*** Provided data ***
Lemma lds_stat_update st cs gl fh f l c new f' l' c' k :
  lds_stat (MemState cs gl (update_accesses (lds_accesses st) f l c
      (record_lds new (accesses_at (lds_accesses st) f l c))) fh) f' l' c' k =
  if decide (f' = f ∧ u16 l' = u16 l ∧ u16 c' = u16 c ∧ k = lds_kind new)
  then Some (match lds_stat st f' l' c' k with
             | Some a => LdsAccesses (count_access (lds_base a))
                 (u64 (no_bank_conflicts a + no_bank_conflicts new))
             | None => new end)
  else lds_stat st f' l' c' k.
Proof.
  unfold lds_stat. cbn [lds_accesses]. rewrite accesses_at_update.
  destruct (decide (f' = f ∧ u16 l' = u16 l ∧ u16 c' = u16 c)) as [(-> & El & Ec)|Hne].
  - rewrite record_lds_alt, find_key_record by done.
    assert (accesses_at (lds_accesses st) f l' c' = accesses_at (lds_accesses st) f l c)
      as -> by (unfold accesses_at; by rewrite El, Ec).
    destruct (decide (k = _)) as [->|]; [by rewrite decide_True|].
    rewrite decide_False; [done|]. naive_solver.
  - rewrite decide_False; [done|]. naive_solver.
Qed.

Definition drops (m : message_t) (info : dwarf_info_t) (used : Z) : Prop :=
  corrected m info ∧ used = u64 (global_needed m info + 1).

(** C21. A global memory access.  For an analysable message the handler succeeds;
    it drops the message exactly when the access size was corrected from the
    disassembly and one line more than needed was touched; otherwise the entry of
    the message's file, line, column, sizes and kind of access, and no other,
    gains one execution, the lines needed and the number of distinct lines
    touched, while LDS statistics and conflict sets stay as they are. *)
Theorem handle_global_statistics m st info addrs :
  global_ok m info addrs →
  ∃ lines st',
    (∀ l, l ∈ lines ↔ touched (line_size_of m) (effective_size m info) addrs l) ∧
    handle hash kdb_p kernel_name m st = Ok (true, st') ∧
    let used := Z.of_nat (size (lines : gset Z)) in
    let hdr := wave_header m in
    let new := GlobalAccesses (MemoryAccesses 1 (data_size_of (user_data hdr))
      (di_access_size info) (rw_kind_of (user_data hdr)) (di_isa_instruction info))
      (global_needed m info) used in
    lds_accesses st' = lds_accesses st ∧ conflict_sets st' = conflict_sets st ∧
    (drops m info used → st' = st) ∧
    (¬ drops m info used → ∀ f l c k, global_stat st' f l c k =
      if decide (f = di_fname info ∧ u16 l = u16 (dwarf_line hdr) ∧
                 u16 c = u16 (dwarf_column hdr) ∧ k = global_kind new)
      then Some (match global_stat st f l c k with
                 | Some a => GlobalAccesses (count_access (global_base a))
                     (u64 (min_cache_lines a + global_needed m info))
                     (u64 (no_cache_lines_used a + used))
                 | None => new end)
      else global_stat st f l c k).
Proof.
  intros Hok. destruct (handle_global_cases m st info addrs Hok) as (lines & _ & Hin & Hh).
  cbn zeta in Hh. exists lines. eexists. split; [done|]. split; [exact Hh|]. cbn zeta.
  case_bool_decide as Hdrop.
  - do 2 (split; [reflexivity|]). split; [done|]. by intros [].
  - do 2 (split; [reflexivity|]). split; [by intros|]. intros _ f l c k.
    rewrite global_stat_update. reflexivity.
Qed.

(** A shared-memory message: one data item per active lane, naturally aligned. *)
Record lds_ok (m : message_t) (addrs : list Z) : Prop := {
  lo_space : is_space m as_shared;
  lo_carries : carries m addrs;
  lo_lanes : length (get_lane_ids_of_active_lanes (exec (wave_header m))) =
             length (data_items m);
  lo_aligned : Forall (λ a, a `mod` data_size_of (user_data (wave_header m)) = 0) addrs;
}.

Definition source_name (st : mem_state) (m : message_t) : bytes :=
  let known := default [] (fname_hash_to_fname st !! dwarf_fname_hash (wave_header m)) in
  if decide (known = []) then unknown_source_file else known.

Lemma lane_ids_length e : (length (get_lane_ids_of_active_lanes e) ≤ 64)%nat.
Proof.
  assert (get_lane_ids_of_active_lanes e ⊆+ seqZ 0 64) as Hs.
  { apply NoDup_submseteq; [apply lane_ids_NoDup|]. intros l Hl%lane_ids_spec.
    apply elem_of_seqZ. lia. }
  by apply submseteq_length in Hs.
Qed.

Lemma handle_lds_cases m st addrs :
  wf_state st → lds_ok m addrs →
  let hdr := wave_header m in
  let size := data_size_of (user_data hdr) in
  handle hash kdb_p kernel_name m st =
    match conflict_table !! size with
    | None => Ok (false, st)
    | Some css =>
        let n := total_conflicts (lanes <$> css)
          (zip (get_lane_ids_of_active_lanes (exec hdr)) addrs) in
        Ok (true, MemState (conflict_sets st) (global_accesses st)
          (update_accesses (lds_accesses st) (source_name st m) (dwarf_line hdr) (dwarf_column hdr)
            (record_lds (LdsAccesses (MemoryAccesses 1 size 0 (rw_kind_of (user_data hdr)) []) n)
              (accesses_at (lds_accesses st) (source_name st m) (dwarf_line hdr) (dwarf_column hdr))))
          (<[ dwarf_fname_hash hdr :=
              default [] (fname_hash_to_fname st !! dwarf_fname_hash hdr) ]>
            (fname_hash_to_fname st)))
    end.
Proof.
  intros Hwf [[Ht Hs] [Hsz Hia] Hlen Hal]. cbn zeta.
  rewrite handle_dispatch, decide_False, decide_True by (congruence || (rewrite Hs; apply as_shared_global)).
  unfold handle_bank_conflict_analysis. rewrite (wf_sets st Hwf).
  rewrite (proj2 (Z.eqb_eq _ _)) by (unfold no_data_items; lia). cbn [assertb res_bind].
  destruct (conflict_table !! _) as [css|] eqn:Hcss; [|done].
  destruct (conflict_table_ok _ _ Hcss) as (_ & H8 & Hc & Hd & _). cbn [fst snd] in *.
  rewrite (count_conflicts_spec _ css _ _ addrs); try done.
  - cbn [res_bind]. rewrite insert_id by done. done.
  - by apply pairs_disjoint_spec.
  - pose proof (lane_ids_length (exec (wave_header m))).
    assert (Z.of_nat (length css) * Z.of_nat (length (data_items m)) ≤ 8 * 64) by nia. lia.
Qed.
(* ===== verification/BasicBlock.v ===== *)
(** * Basic block analysis

    [basic_block_analysis] of src/src/basic_block_analysis.cc and
    src/inc/basic_block_analysis.h: which compute units ran which waves, how often
    and how long each basic block was executed, and the report.  Keys that the
    code compares with [memcmp] are kept as their object representation; the
    padding bytes of [waveIdentifier_t], which the code never initialises, are an
    input of the handler.  The banner on standard error is left out.  What is charged to a block is stated
    against the list of the messages ([opened], [stays]), not against the state. *)
From S2P Require Import Prelude StdString Message Json Doubles.

(** ** Counting bits *)
Fixpoint count_bits_loop (fuel : nat) (mask count : Z) : res Z :=
  if mask =? 0 then Ok count else
  match fuel with
  | O => Err FDiverge
  | S fuel' => count_bits_loop fuel' (Z.shiftr mask 1) (u32 (count + Z.land mask 1))
  end.
Definition countSetBits (mask : Z) : res Z := count_bits_loop 64 mask 0.

(** ** Data *)
Record blockInfo_t := BlockInfo {
  thread_count_ : Z;
  count_ : Z;
  duration_ : Z;
  dwarf_line_ : Z;
}.

Record wave_state_t := WaveState {
  ws_current_block : Z;
  ws_start_time : Z;
  ws_count : Z;
}.
(* ===== verification/ReportLogs.v ===== *)
(** * The streams of the report logs

    Every message handler writes its report to a log named by its location: the
    console, or a file that [setupLogger] opens for appending.  Who opens the
    stream, who flushes and who deletes it differs from handler to handler
    ([src/src/memory_heatmap.cc], [time_interval_handler.cc], [message_logger.cc],
    [memory_analysis_handler.cc], [basic_block_analysis.cc]).  Here the streams are
    a store: a stream keeps what was written to it until it is flushed or deleted,
    except for what its buffer, as large as the library makes it, has no room for.
    The report of the basic blocks can be left by an exception of the database. *)
From S2P Require Import Prelude StdString.

(** ** Streams *)
Inductive log_pointer := Uninitialised | Null | Cout | Stream (id : Z).

(** [st_path]: the file, if it could be opened. *)
Record stream := OpenStream { st_path : option bytes; st_pending : bytes }.
Record world := World { streams_ : gmap Z stream; disk_ : gmap bytes bytes; console_ : bytes; next_ : Z }.

Definition append_file (path : option bytes) (text : bytes) (disk : gmap bytes bytes) : gmap bytes bytes :=
  match path with Some f => <[f := default [] (disk !! f) ++ text]> disk | None => disk end.

Section streams.
Variable can_open : bytes → bool.

(** How much of what a stream keeps and is given it writes to its file by itself. *)
Variable spills : Z → bytes → nat.
Implicit Types (w : world) (p : log_pointer).

(** What the file of a location is to a stream opened there. *)
Definition path_of (location : bytes) : option bytes := if can_open location then Some location else None.

(** [new std::ofstream(location, std::ios::app)] makes the file if there is none. *)
Definition open_stream (location : bytes) w : log_pointer * world :=
  (Stream (next_ w),
   World (<[next_ w := OpenStream (path_of location) []]> (streams_ w))
     (append_file (path_of location) [] (disk_ w)) (console_ w) (next_ w + 1)).

(** [*log_file_ << text] *)
Definition put p (text : bytes) w : res world :=
  match p with
  | Uninitialised | Null => Err FUB
  | Cout => Ok (World (streams_ w) (disk_ w) (console_ w ++ text) (next_ w))
  | Stream i =>
      match streams_ w !! i with
      | Some s =>
          let all := st_pending s ++ text in
          let n := spills i all in
          Ok (World (<[i := OpenStream (st_path s) (drop n all)]> (streams_ w))
                (append_file (st_path s) (take n all) (disk_ w)) (console_ w) (next_ w))
      | None => Err FUB
      end
  end.

(** [std::endl], after its line end *)
Definition flush p w : res world :=
  match p with
  | Uninitialised | Null => Err FUB
  | Cout => Ok w
  | Stream i =>
      match streams_ w !! i with
      | Some s => Ok (World (<[i := OpenStream (st_path s) []]> (streams_ w))
                        (append_file (st_path s) (st_pending s) (disk_ w)) (console_ w) (next_ w))
      | None => Err FUB
      end
  end.

(** [delete log_file_]: of a pointer that was never set or does not come from
    [new], undefined. *)
Definition delete p w : res world :=
  match p with
  | Uninitialised | Cout => Err FUB
  | Null => Ok w
  | Stream i =>
      match streams_ w !! i with
      | Some s => Ok (World (base.delete i (streams_ w))
                        (append_file (st_path s) (st_pending s) (disk_ w)) (console_ w) (next_ w))
      | None => Err FUB
      end
  end.

(** [*log_file_ << text << std::endl]; nothing when there is nothing to say. *)
Definition put_line p (text : bytes) w : res world :=
  match text with [] => Ok w | _ => let! w := put p text w in flush p w end.

(** [printf] *)
Definition print (text : bytes) w : world := World (streams_ w) (disk_ w) (console_ w ++ text) (next_ w).

(** ** The handlers: [location_] and [log_file_] *)
Record log_state := LogState { lg_location : bytes; lg_file : log_pointer }.

Definition on_console (location : bytes) : bool := bool_decide (location = lit "console").

Definition setupLogger (l : log_state) w : log_state * world :=
  if on_console (lg_location l) then (LogState (lg_location l) Cout, w)
  else let '(p, w) := open_stream (lg_location l) w in (LogState (lg_location l) p, w).
(** *** Time per basic block *)
Section attribution.
Context `{DC : DhComms, KD : KernelDB kdb}.
Implicit Types st : wrapper_state.

(** The messages that enter a block: time-interval messages whose line has
    instructions in the database. *)
Definition entry_of (kernel_name : bytes) (db : kdb) (m : message_t) : option (Z * Z) :=
  if user_type (wave_header m) =? mt_time_interval then
    match getInstructionsForLine db kernel_name (dwarf_line (wave_header m)) with
    | Ok (inst :: _) => Some (block_ inst, timestamp (wave_header m))
    | _ => None
    end
  else None.

Definition enter (st : wrapper_state) (e : Z * Z) : wrapper_state :=
  let elapsed := u64 (e.2 - start_time_ st) in
  WrapperState (strKernel_ st) (dispatch_id_ st) (Some e.1) e.2
    match current_block_ st with
    | Some b => <[ b := u64 (default 0 (block_timings_ st !! b) + elapsed) ]> (block_timings_ st)
    | None => block_timings_ st
    end (wrapped_ st).

Definition lookups_throw (kernel_name : bytes) (db : kdb) : Prop :=
  ∀ line f, getInstructionsForLine db kernel_name line = Err f → ∃ w, f = FThrow w.

Lemma wrapper_handle_entry kernel_name db m st :
  lookups_throw kernel_name db →
  wrapper_handle kernel_name (Some db) m st =
    let st1 := match entry_of kernel_name db m with Some e => enter st e | None => st end in
    let! ' (b, w) := interval_handle m (wrapped_ st1) in
    Ok (b, WrapperState (strKernel_ st1) (dispatch_id_ st1) (current_block_ st1)
             (start_time_ st1) (block_timings_ st1) w).
Proof.
  intros Hthrow. unfold wrapper_handle, enter_block, entry_of.
  destruct (user_type (wave_header m) =? mt_time_interval); cbn [negb]; [|done].
  destruct (getInstructionsForLine db kernel_name _) as [[|i l]|f] eqn:Hl; cbn [res_bind]; [done| |].
  - unfold enter. destruct (current_block_ st) as [b|]; [|done].
    destruct (block_timings_ st !! b) as [t|]; cbn; [done|]. by rewrite Z.add_0_l, wrap_wrap.
  - destruct (Hthrow _ _ Hl) as [w ->]. done.
Qed.

(** All time up to the last entry is attributed. *)
Definition attributed (t0 : Z) (st : wrapper_state) : Prop :=
  is_Some (current_block_ st) ∧
  u64 (map_sum (block_timings_ st)) = u64 (start_time_ st - t0).
Lemma enter_symbol_wf name a flt l c sym c' :
  helper_ok (ld_helper l) → cache_wf c → enter_symbol name a flt l c sym = Ok c' → cache_wf c'.
Proof.
  intros Hh Hk. unfold enter_symbol. intros (sn&_&(acc&_&Hc)%res_bind_Ok)%res_bind_Ok.
  destruct (negb acc); [by simplify_eq|]. simplify_eq.
  set (n := demangleName (c_str sn)).
  destruct Hk. unfold helper_getArgDescriptor.
  destruct (ld_helper l !! n) as [desc|] eqn:Hd; split; cbn; try done.
  all: try (intros * [(<-&<-&<-)|?%cw_co0]%lookup2_insert2_Some;
            [by rewrite lookup2_insert2_eq | by apply lookup2_insert2_is_Some]).
  all: try (intros * [??]%cw_runtime0; split; [by apply lookup2_insert2_is_Some|done]).
  intros * [(<-&<-&<-)|?%cw_args0]%lookup2_insert2_Some; [by eapply Hh|done].
Qed.

Lemma add_symbol_wf name a flt l c sym c' :
  helper_ok (ld_helper l) → cache_wf c → add_symbol name a flt l c sym = Ok c' → cache_wf c'.
Proof.
  intros Hh Hwf. unfold add_symbol. intros (k&_&Hc)%res_bind_Ok.
  destruct (decide (k = SYMBOL_KERNEL)); [|by simplify_eq].
  apply res_bind_Ok in Hc as (?&_&Hc). eapply enter_symbol_wf; [done| |done]. by apply add_kernel_symbol_wf.
Qed.

Lemma add_executable_wf name a flt c l c' :
  helper_ok (ld_helper l) → cache_wf c → add_executable name a flt c l = Ok c' → cache_wf c'.
Proof.
  intros Hh Hwf. unfold add_executable. intros (?&_&(c1&Hc&[= <-])%res_bind_Ok)%res_bind_Ok.
  assert (cache_wf c1) by (revert Hc; apply res_fold_inv; eauto using add_symbol_wf).
  by apply (cache_wf_frame c1).
Qed.

Lemma load_code_object_ok a co l0 l1 :
  Forall (λ l, helper_ok (ld_helper l)) l0 →
  load_code_object comgr_metadata a l0 co = Ok l1 → Forall (λ l, helper_ok (ld_helper l)) l1.
Proof.
  intros Hl. unfold load_code_object. case_match; [by intros [= <-]|].
  intros (e&_&Hc)%res_bind_Ok. case_match; [by simplify_eq|].
  destruct (load_agent_code_object e a co); simplify_eq; [|done].
  apply res_bind_Ok in Hc as (h&Hh%new_KernelArgHelper_ok&[= <-]).
  apply Forall_app; split; [done|]. by constructor.
Qed.

Lemma addFile_wf name a flt c c' :
  cache_wf c → addFile comgr_metadata name a flt c = Ok c' → cache_wf c'.
Proof.
  intros Hwf. unfold addFile. intros (files&_&Hfs)%res_bind_Ok. revert Hfs.
  destruct files as [|f fs]; [by intros [= <-]|].
  intros (loaded&Hl&Hc)%res_bind_Ok.
  assert (Forall (λ l, helper_ok (ld_helper l)) loaded) as Hok.
  { revert Hl. apply res_fold_inv; [|by constructor]. intros. by eapply load_code_object_ok. }
  rewrite list.Forall_forall in Hok.
  revert Hc. apply res_fold_inv; eauto using add_executable_wf.
Qed.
*** End of Provided data ***
#### What you have to do
Look through the data above and return exactly the lines from the one that contains "- pose proof" to the one that contains "code compares with", inclusive, with nothing else.

#### Answer box
  - pose proof (lane_ids_length (exec (wave_header m))).
    assert (Z.of_nat (length css) * Z.of_nat (length (data_items m)) ≤ 8 * 64) by nia. lia.
Qed.
(* ===== verification/BasicBlock.v ===== *)
(** * Basic block analysis

    [basic_block_analysis] of src/src/basic_block_analysis.cc and
    src/inc/basic_block_analysis.h: which compute units ran which waves, how often
    and how long each basic block was executed, and the report.  Keys that the
    code compares with [memcmp] are kept as their object representation; the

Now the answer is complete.